■ **Problem**
Only the lines from the top of the data through the one with "unfold run_build, resolves. simpl." are to be written out, each exactly as it stands.

■ **Recorded information**
☆ ☆ ☆ ☆ ☆ ☆ ☆

(** X9. From a cell that holds the number [x], [n] clicks, each on the
    tree rendered after the one before, never throw, leave the world alone
    and end with the cell at [x + 1 + .. + 1] ([n] additions); from the
    empty cell the count starts at 0.  The cell never holds anything but a
    number. *)
Theorem clicks_count (n : nat) (x : float) (w : World) :
  clicks n (Some (VNum x)) w = (inr (Some (VNum (count_after n x))), w) /\
  clicks (S n) None w = (inr (Some (VNum (count_after (S n) 0))), w).
Proof.
  assert (H : forall k y, clicks k (Some (VNum y)) w =
                          (inr (Some (VNum (count_after k y))), w)).
  { induction k as [| k IH]; intros y; [reflexivity |].
    simpl clicks. unfold bind. rewrite click_number. simpl. apply IH. }
  split; [apply H |].
  simpl clicks. unfold bind.
  change (click None w) with (@inr js_error cell (Some (VNum (0 + 1)%float)), w).
  simpl. apply H.
Qed.

Example three_clicks (w : World) :
  clicks 3 None w = (inr (Some (VNum 3)), w).
Proof. reflexivity. Qed.

(** ** What each file leaves to its surroundings *)

(** X10. The packages the files need: in every project the build of the
    build fixture reports, of "non-existent-lib" (line 6) and "react"
    (line 7), the ones that are not installed, and passes exactly when both
    are; the lint fixture imports nothing and builds in every project. *)
Theorem build_needs (h : Host) (from : string) :
  diagnostics (run_build h from Ast.test_build_fail) =
    map (fun d => UnresolvedDependency (fst d) (snd d))
        (List.filter (fun d => negb (in_scope (installed h) (fst d)))
                     [("non-existent-lib", 6); ("react", 7)]) /\
  (exit (run_build h from Ast.test_build_fail) = 0%Z <->
   in_scope (installed h) "non-existent-lib" = true /\
   in_scope (installed h) "react" = true) /\
  run_build h from Ast.test_lint_fail = {| diagnostics := []; exit := 0 |}.
Proof.
  unfold run_build, resolves. simpl.
  destruct (in_scope (installed h) "non-existent-lib"),
           (in_scope (installed h) "react"); simpl;
    repeat split; try reflexivity; try discriminate;
    intros [H1 H2]; discriminate.
Qed.

(** X11. The names the files leave free: in every lint configuration the
    no-undef reports are, for the lint fixture, the occurrences of
    [console] (lines 6, 7) and [undefinedVar] (line 7) that are not
    configured globals; for the test fixture those of [test] and [expect]
    (lines 9, 10, 14, 16); and the build fixture binds every name it
    uses. *)
Theorem free_names (h : Host) :
  let unknown := fun r : string * nat => negb (in_scope (lint_globals h) (fst r)) in
  no_undef h Ast.test_lint_fail =
    List.filter unknown [("console", 6); ("console", 7); ("undefinedVar", 7)] /\
  no_undef h Ast.test_fail_test =
    List.filter unknown [("test", 9); ("expect", 10); ("test", 14); ("expect", 16)] /\
  no_undef h Ast.test_build_fail = [].
Proof.
  cbv zeta. unfold no_undef. simpl. rewrite !in_scope_app. simpl.
  rewrite !orb_false_r, !orb_true_r. simpl.
  destruct (in_scope (lint_globals h) "console"),
           (in_scope (lint_globals h) "undefinedVar"),
           (in_scope (lint_globals h) "test"),
           (in_scope (lint_globals h) "expect"); repeat split; reflexivity.
Qed.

☆ ☆ ☆ ☆ ☆ ☆ ☆

■ **Response area**
(** X9. From a cell that holds the number [x], [n] clicks, each on the
    tree rendered after the one before, never throw, leave the world alone
    and end with the cell at [x + 1 + .. + 1] ([n] additions); from the
    empty cell the count starts at 0.  The cell never holds anything but a
    number. *)
Theorem clicks_count (n : nat) (x : float) (w : World) :
  clicks n (Some (VNum x)) w = (inr (Some (VNum (count_after n x))), w) /\
  clicks (S n) None w = (inr (Some (VNum (count_after (S n) 0))), w).
Proof.
  assert (H : forall k y, clicks k (Some (VNum y)) w =
                          (inr (Some (VNum (count_after k y))), w)).
  { induction k as [| k IH]; intros y; [reflexivity |].
    simpl clicks. unfold bind. rewrite click_number. simpl. apply IH. }
  split; [apply H |].
  simpl clicks. unfold bind.
  change (click None w) with (@inr js_error cell (Some (VNum (0 + 1)%float)), w).
  simpl. apply H.
Qed.

Example three_clicks (w : World) :
  clicks 3 None w = (inr (Some (VNum 3)), w).
Proof. reflexivity. Qed.

(** ** What each file leaves to its surroundings *)

(** X10. The packages the files need: in every project the build of the
    build fixture reports, of "non-existent-lib" (line 6) and "react"
    (line 7), the ones that are not installed, and passes exactly when both
    are; the lint fixture imports nothing and builds in every project. *)
Theorem build_needs (h : Host) (from : string) :
  diagnostics (run_build h from Ast.test_build_fail) =
    map (fun d => UnresolvedDependency (fst d) (snd d))
        (List.filter (fun d => negb (in_scope (installed h) (fst d)))
                     [("non-existent-lib", 6); ("react", 7)]) /\
  (exit (run_build h from Ast.test_build_fail) = 0%Z <->
   in_scope (installed h) "non-existent-lib" = true /\
   in_scope (installed h) "react" = true) /\
  run_build h from Ast.test_lint_fail = {| diagnostics := []; exit := 0 |}.
Proof.
  unfold run_build, resolves. simpl.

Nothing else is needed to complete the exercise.